→ WHAT NEEDS TO BE DONE: Please copy out the entries below exactly, beginning with the line that contains "From S2P Require Import Prelude Text." and ending with the line that contains "Definition toUpperCase (s", and include nothing outside that span.

== EXTRACTED MATERIAL

(* ===== verification/SampleHotelSagas.v ===== *)
(** The processes of the hotel ([samples/sample-hotel-booking/src]): the service interfaces of
    [infrastructure/types.ts] and their in-memory implementations, the three sagas of
    [domain/process-model], and the standalone handlers of [infrastructure/handlers]. *)
From S2P Require Import Prelude Errors Text Json Wire JsMap CoreTypes Upcaster Host Stores Idempotency UnitOfWork Concurrency Metadata World CommandExecutor Frames CommandCorrect SagaExecutor Harness TypedDomain SampleHotelRooms SampleHotelBooking.
Local Open Scope string_scope.

(** ** Services *)

Record EmailService (W : Type) : Type := { email_send : string -> string -> string -> M W unit }.
Arguments email_send {W} _.
Record SmsService (W : Type) : Type := { sms_send : string -> string -> M W unit }.
Arguments sms_send {W} _.

(** [guestId] of a charge is that of the event, which may be [null]; a charge returns the
    [transactionId]. *)
Record PaymentGateway (W : Type) : Type := {
  charge : option string -> Z -> M W string;
  refund : string -> M W unit
}.
Arguments charge {W} _.
Arguments refund {W} _.

(** [InMemoryEmailService], [InMemorySmsService]: what was sent. *)
Record Email : Type := { em_to : string; em_subject : string; em_body : string }.
Record Sms : Type := { sm_phone : string; sm_message : string }.

Definition InMemoryEmailService : EmailService (list Email) :=
  {| email_send := fun to subject body => modify (fun sent => (sent ++ [{| em_to := to; em_subject := subject; em_body := body |}])%list) |}.
Definition InMemorySmsService : SmsService (list Sms) :=
  {| sms_send := fun phone message => modify (fun sent => (sent ++ [{| sm_phone := phone; sm_message := message |}])%list) |}.

Section gateways.
Context {W : Type} (randomUUID : M W string).   (** of node's [crypto] *)

Definition FakePaymentGateway : PaymentGateway W :=
  {| charge := fun _ _ => uuid <- randomUUID ;; ret ("txn-" ++ uuid);
     refund := fun _ => ret tt |}.

Record Charge : Type := { cg_guestId : option string; cg_amount : Z; cg_transactionId : string }.

(** [InMemoryPaymentGateway]: its fields. *)
Record Till : Type := { charges : list Charge; refunds : list string; shouldFail : bool }.

Definition InMemoryPaymentGateway (till : lens W Till) : PaymentGateway W :=
  {| charge := fun guestId amount =>
       fail <- zoom till (gets shouldFail) ;;
       if (fail : bool) then throw (PlainError "Payment declined")
       else
         uuid <- randomUUID ;;
         let transactionId := "txn-" ++ uuid in
         zoom till (modify (fun t => {| charges := (charges t ++ [{| cg_guestId := guestId; cg_amount := amount; cg_transactionId := transactionId |}])%list;
                                        refunds := refunds t; shouldFail := shouldFail t |})) ;;;
         ret transactionId;
     refund := fun transactionId =>
       zoom till (modify (fun t => {| charges := charges t; refunds := (refunds t ++ [transactionId])%list; shouldFail := shouldFail t |})) |}.
End gateways.

(** ** Entries of declared types *)

(** [{ id, handle }]: the handler returns the next state and the commands. *)
Definition saga_entry {W P St} `{Typed P} `{Typed St} (id : P -> ID) (handle : P -> St -> M W (St * saga_commands)) : SagaOnEntry W :=
  {| on_id := fun e => match of_value (ev_payload e) with Some p => Ok (id p) | None => Err ill_typed end;
     on_handle := fun e state =>
       match of_value (ev_payload e), of_value state with
       | Some p, Some s => reaction <- handle p s ;; ret {| re_state := to_value (fst reaction); re_commands := snd reaction |}
       | _, _ => throw ill_typed
       end |}.

(** [{ name, targetAggregateId, payload }] *)
Definition literal_command {P} `{Typed P} (name : string) (targetAggregateId : ID) (payload : P) : command :=
  {| cmd_name := name; cmd_payload := to_value payload; cmd_commandId := None; cmd_targetAggregateId := Some targetAggregateId |}.

(** An entry that only keeps the state. *)
Definition unchanged {W P St} (_ : P) (state : St) : M W (St * saga_commands) := ret (state, NoCommands).

(** ** Booking fulfillment: creation, payment, confirmation *)

Inductive BookingFulfillmentStatus : Type := f_idle | f_awaiting_payment | f_confirmed | f_cancelled.

#[export] Instance BookingFulfillmentStatus_eq_dec : EqDecision BookingFulfillmentStatus.
Proof. solve_decision. Defined.

Definition fulfillment_status_text (s : BookingFulfillmentStatus) : string :=
  match s with f_idle => "idle" | f_awaiting_payment => "awaiting_payment" | f_confirmed => "confirmed" | f_cancelled => "cancelled" end.

#[export] Instance BookingFulfillmentStatus_typed : Typed BookingFulfillmentStatus.
Proof.
  refine {| to_value := fun s => VStr (fulfillment_status_text s);
            of_value := fun v => match v with
              | VStr s => if String.eqb s "idle" then Some f_idle else
                          if String.eqb s "awaiting_payment" then Some f_awaiting_payment else
                          if String.eqb s "confirmed" then Some f_confirmed else
                          if String.eqb s "cancelled" then Some f_cancelled else None
              | _ => None end |}.
  by intros [].
Defined.

Record BookingFulfillmentState : Type := { sf_bookingId : ID; sf_guestId : string; sf_roomType : option RoomType; sf_checkIn : string; sf_checkOut : string; sf_totalAmount : Z; sf_paymentId : option string; sf_roomId : option ID; sf_status : BookingFulfillmentStatus }.

#[export] Instance BookingFulfillmentState_typed : Typed BookingFulfillmentState.
Proof.
  refine {| to_value := fun p => VObj [("bookingId", to_value (sf_bookingId p)); ("guestId", to_value (sf_guestId p));
                                       ("roomType", to_value (sf_roomType p)); ("checkIn", to_value (sf_checkIn p));
                                       ("checkOut", to_value (sf_checkOut p)); ("totalAmount", to_value (sf_totalAmount p));
                                       ("paymentId", to_value (sf_paymentId p)); ("roomId", to_value (sf_roomId p));
                                       ("status", to_value (sf_status p))];
            of_value := fun v =>
              bookingId ← prop "bookingId" v; guestId ← prop "guestId" v; roomType ← prop "roomType" v; checkIn ← prop "checkIn" v;
              checkOut ← prop "checkOut" v; totalAmount ← prop "totalAmount" v; paymentId ← prop "paymentId" v; roomId ← prop "roomId" v;
              status ← prop "status" v;
              Some {| sf_bookingId := bookingId; sf_guestId := guestId; sf_roomType := roomType; sf_checkIn := checkIn; sf_checkOut := checkOut;
                      sf_totalAmount := totalAmount; sf_paymentId := paymentId; sf_roomId := roomId; sf_status := status |} |}.
  read_record.
Defined.

Definition initialBookingFulfillmentState : BookingFulfillmentState :=
  {| sf_bookingId := IdStr EmptyString; sf_guestId := EmptyString; sf_roomType := None; sf_checkIn := EmptyString;
     sf_checkOut := EmptyString; sf_totalAmount := 0; sf_paymentId := None; sf_roomId := None; sf_status := f_idle |}.

(** [{ ...state, status }], [{ ...state, status, roomId }] *)
Definition with_status (status : BookingFulfillmentStatus) (state : BookingFulfillmentState) : BookingFulfillmentState :=
  {| sf_bookingId := sf_bookingId state; sf_guestId := sf_guestId state; sf_roomType := sf_roomType state; sf_checkIn := sf_checkIn state;
     sf_checkOut := sf_checkOut state; sf_totalAmount := sf_totalAmount state; sf_paymentId := sf_paymentId state;
     sf_roomId := sf_roomId state; sf_status := status |}.
Definition in_room (roomId : ID) (state : BookingFulfillmentState) : BookingFulfillmentState :=
  {| sf_bookingId := sf_bookingId state; sf_guestId := sf_guestId state; sf_roomType := sf_roomType state; sf_checkIn := sf_checkIn state;
     sf_checkOut := sf_checkOut state; sf_totalAmount := sf_totalAmount state; sf_paymentId := sf_paymentId state;
     sf_roomId := Some roomId; sf_status := f_confirmed |}.

(** [availableRooms?.[0]] *)
Definition first_room (availableRooms : value) : value :=
  match availableRooms with VArr (room :: _) => room | VArr [] => VUndefined | _ => read_prop "0" availableRooms end.

Module BookingFulfillment.

Section handlers.
Context {W : Type} (randomUUID : M W string) (queryBus_dispatch : string -> value -> M W value).

Definition onBookingCreated (event : BookingCreatedPayload) (_ : BookingFulfillmentState) : M W (BookingFulfillmentState * saga_commands) :=
  paymentId <- randomUUID ;;
  ret ({| sf_bookingId := bc_bookingId event; sf_guestId := bc_guestId event; sf_roomType := Some (bc_roomType event);
          sf_checkIn := bc_checkIn event; sf_checkOut := bc_checkOut event; sf_totalAmount := bc_totalAmount event;
          sf_paymentId := Some paymentId; sf_roomId := None; sf_status := f_awaiting_payment |},
       OneCommand (literal_command "RequestPayment" (bc_bookingId event)
         {| xr_paymentId := paymentId; xr_amount := bc_totalAmount event |})).
(* ===== verification/Naming.v ===== *)
(** The names of the command line tool (packages/cli/src/utils/naming.ts, context.ts and
    event-naming.ts): a name in any casing is split into words, and the three spellings
    that the templates use, PascalCase, camelCase and kebab-case, are built from the words.
    Characters are those of ASCII: the case of other letters is not modelled. *)
From Stdlib Require Import Ascii.
From S2P Require Import Prelude Text.
Local Open Scope Z_scope.

(** ** Characters *)

Definition is_upper (c : Ascii.ascii) : bool := (65 <=? code c) && (code c <=? 90).
Definition is_lower (c : Ascii.ascii) : bool := (97 <=? code c) && (code c <=? 122).
(** [\s], which is also what [trim] removes. *)
Definition is_space (c : Ascii.ascii) : bool := ((9 <=? code c) && (code c <=? 13)) || (code c =? 32).
(** [[-_]] *)
Definition is_dash (c : Ascii.ascii) : bool := (code c =? 45) || (code c =? 95).

Definition upper (c : Ascii.ascii) : Ascii.ascii := if is_lower c then chr (code c - 32) else c.
Definition lower (c : Ascii.ascii) : Ascii.ascii := if is_upper c then chr (code c + 32) else c.

Definition toUpperCase (s : chars) : chars := map upper s.
Definition toLowerCase (s : chars) : chars := map lower s.

Definition space : Ascii.ascii := " "%char.
Definition hyphen : Ascii.ascii := "-"%char.

(** ** Splitting into words *)

(** [replace(/([a-z])([A-Z])/g, "$1 $2")]: a match takes both characters, and the second,
    an upper-case letter, cannot begin another one. *)
Fixpoint split_camel (s : chars) : chars :=
  match s with
  | a :: ((b :: rest) as tail) =>
      if is_lower a && is_upper b then a :: space :: b :: split_camel rest else a :: split_camel tail
  | _ => s
  end.

(** [replace(/([A-Z]+)([A-Z][a-z])/g, "$1 $2")]: in a run of upper-case letters followed
    by a lower-case one the first group is the run without its last letter. *)
Fixpoint split_acronym (s : chars) : chars :=
  match s with
  | a :: ((b :: ((c :: rest) as tail')) as tail) =>
      if is_upper a && is_upper b && is_lower c then a :: space :: b :: c :: split_acronym rest
      else a :: split_acronym tail
  | _ => s
  end.
Definition addDeciderTemplate : list stmt := [
  Import true inline [[Lit "InferDecideHandler"]] (Package [Lit "@noddde/core"]);
  Import true inline [[Hole AggregateName; Lit "Def"]] (Relative 1 [] [Hole AggregateKebab]);
  Code [];
  Code [Lit "/** Decides the "; Hole CommandName; Lit " command. */"];
  Declared a_const [Lit "decide"; Hole CommandName] [Lit ": InferDecideHandler<"; Hole AggregateName; Lit "Def, "; Quote; Hole CommandName; Quote; Lit "> = (command, _state) => ({"];
  Code [Lit "  name: "; Quote; Hole EventName; Quote; Lit " as const,"];
  Code [Lit "  payload: {"];
  Code [Lit "    id: command.targetAggregateId,"];
  Code [Lit "    // TODO: map command payload to event payload"];
  Code [Lit "  },"];
  Code [Lit "});"]].

Definition addEvolverTemplate : list stmt := [
  Import true inline [[Lit "InferEvolveHandler"]] (Package [Lit "@noddde/core"]);
  Import true inline [[Hole AggregateName; Lit "Def"]] (Relative 1 [] [Hole AggregateKebab]);
  Code [];
  Code [Lit "/** Evolves state for "; Hole EventName; Lit ". */"];
  Declared a_const [Lit "evolve"; Hole EventName] [Lit ": InferEvolveHandler<"; Hole AggregateName; Lit "Def, "; Quote; Hole EventName; Quote; Lit "> = (_payload, state) => ({"];
  Code [Lit "  ...state,"];
  Code [Lit "  // TODO: evolve state from event payload"];
  Code [Lit "});"]].

(** *** templates/add/query.ts *)

Definition addQueryPayloadTemplate : list stmt := [
  Code [Lit "/** Payload for the "; Hole QueryName; Lit " query. */"];
  Declared an_interface [Hole QueryName; Lit "Payload"] [Lit " {"];
  Code [Lit "  id: string;"];
  Code [Lit "}"]].

Definition addQueryHandlerTemplate : list stmt := [
  Import true inline [[Lit "InferProjectionQueryHandler"]] (Package [Lit "@noddde/core"]);
  Import true inline [[Hole ProjectionName; Lit "ProjectionDef"]] (Relative 1 [] [Hole ProjectionKebab]);
  Code [];
  Code [Lit "/** Handles the "; Hole QueryName; Lit " query. */"];
  Declared a_const [Lit "handle"; Hole QueryName] [Lit ": InferProjectionQueryHandler<"; Hole ProjectionName; Lit "ProjectionDef, "; Quote; Hole QueryName; Quote; Lit "> = async (query, { views }) =>"];
  Code [Lit "  (await views.load(query.id)) ?? null;"]].

(** *** templates/add/event-handler.ts *)

Definition addEventHandlerTemplate : list stmt := [
  Import true inline [[Hole ProjectionName; Lit "View"]] (Relative 1 [[Lit "queries"]] [Lit "index"]);
  Code [];
  Code [Lit "// TODO: once event types are wired in the projection def, replace with:"];
  Code [Lit "// import type { InferProjectionEventHandler } from "; Quote; Lit "@noddde/core"; Quote; Lit ";"];
  Code [Lit "// import type { "; Hole ProjectionName; Lit "ProjectionDef } from "; Quote; Lit "../"; Hole ProjectionKebab; Lit ".js"; Quote; Lit ";"];
  Code [Lit "// export const on"; Hole EventName; Lit ": InferProjectionEventHandler<"; Hole ProjectionName; Lit "ProjectionDef, "; Quote; Hole EventName; Quote; Lit "> = { ... };"];
  Code [];
  Code [Lit "/** Reduces a "; Hole EventName; Lit " event into a view. */"];
  Declared a_function [Lit "on"; Hole EventName] [Lit "("];
  Code [Lit "  event: { name: "; Quote; Hole EventName; Quote; Lit "; payload: Record<string, unknown> },"];
  Code [Lit "  view: "; Hole ProjectionName; Lit "View,"];
  Code [Lit "): "; Hole ProjectionName; Lit "View {"];
  Code [Lit "  return {"];
  Code [Lit "    ...view,"];
  Code [Lit "    // TODO: update view fields from event payload"];
  Code [Lit "  };"];
  Code [Lit "}"]].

====

→ ANSWER TO THIS EXERCISE:
From S2P Require Import Prelude Text.
Local Open Scope Z_scope.

(** ** Characters *)

Definition is_upper (c : Ascii.ascii) : bool := (65 <=? code c) && (code c <=? 90).
Definition is_lower (c : Ascii.ascii) : bool := (97 <=? code c) && (code c <=? 122).
(** [\s], which is also what [trim] removes. *)
Definition is_space (c : Ascii.ascii) : bool := ((9 <=? code c) && (code c <=? 13)) || (code c =? 32).
(** [[-_]] *)
Definition is_dash (c : Ascii.ascii) : bool := (code c =? 45) || (code c =? 95).

Definition upper (c : Ascii.ascii) : Ascii.ascii := if is_lower c then chr (code c - 32) else c.
Definition lower (c : Ascii.ascii) : Ascii.ascii := if is_upper c then chr (code c + 32) else c.

Definition toUpperCase (s : chars) : chars := map upper s.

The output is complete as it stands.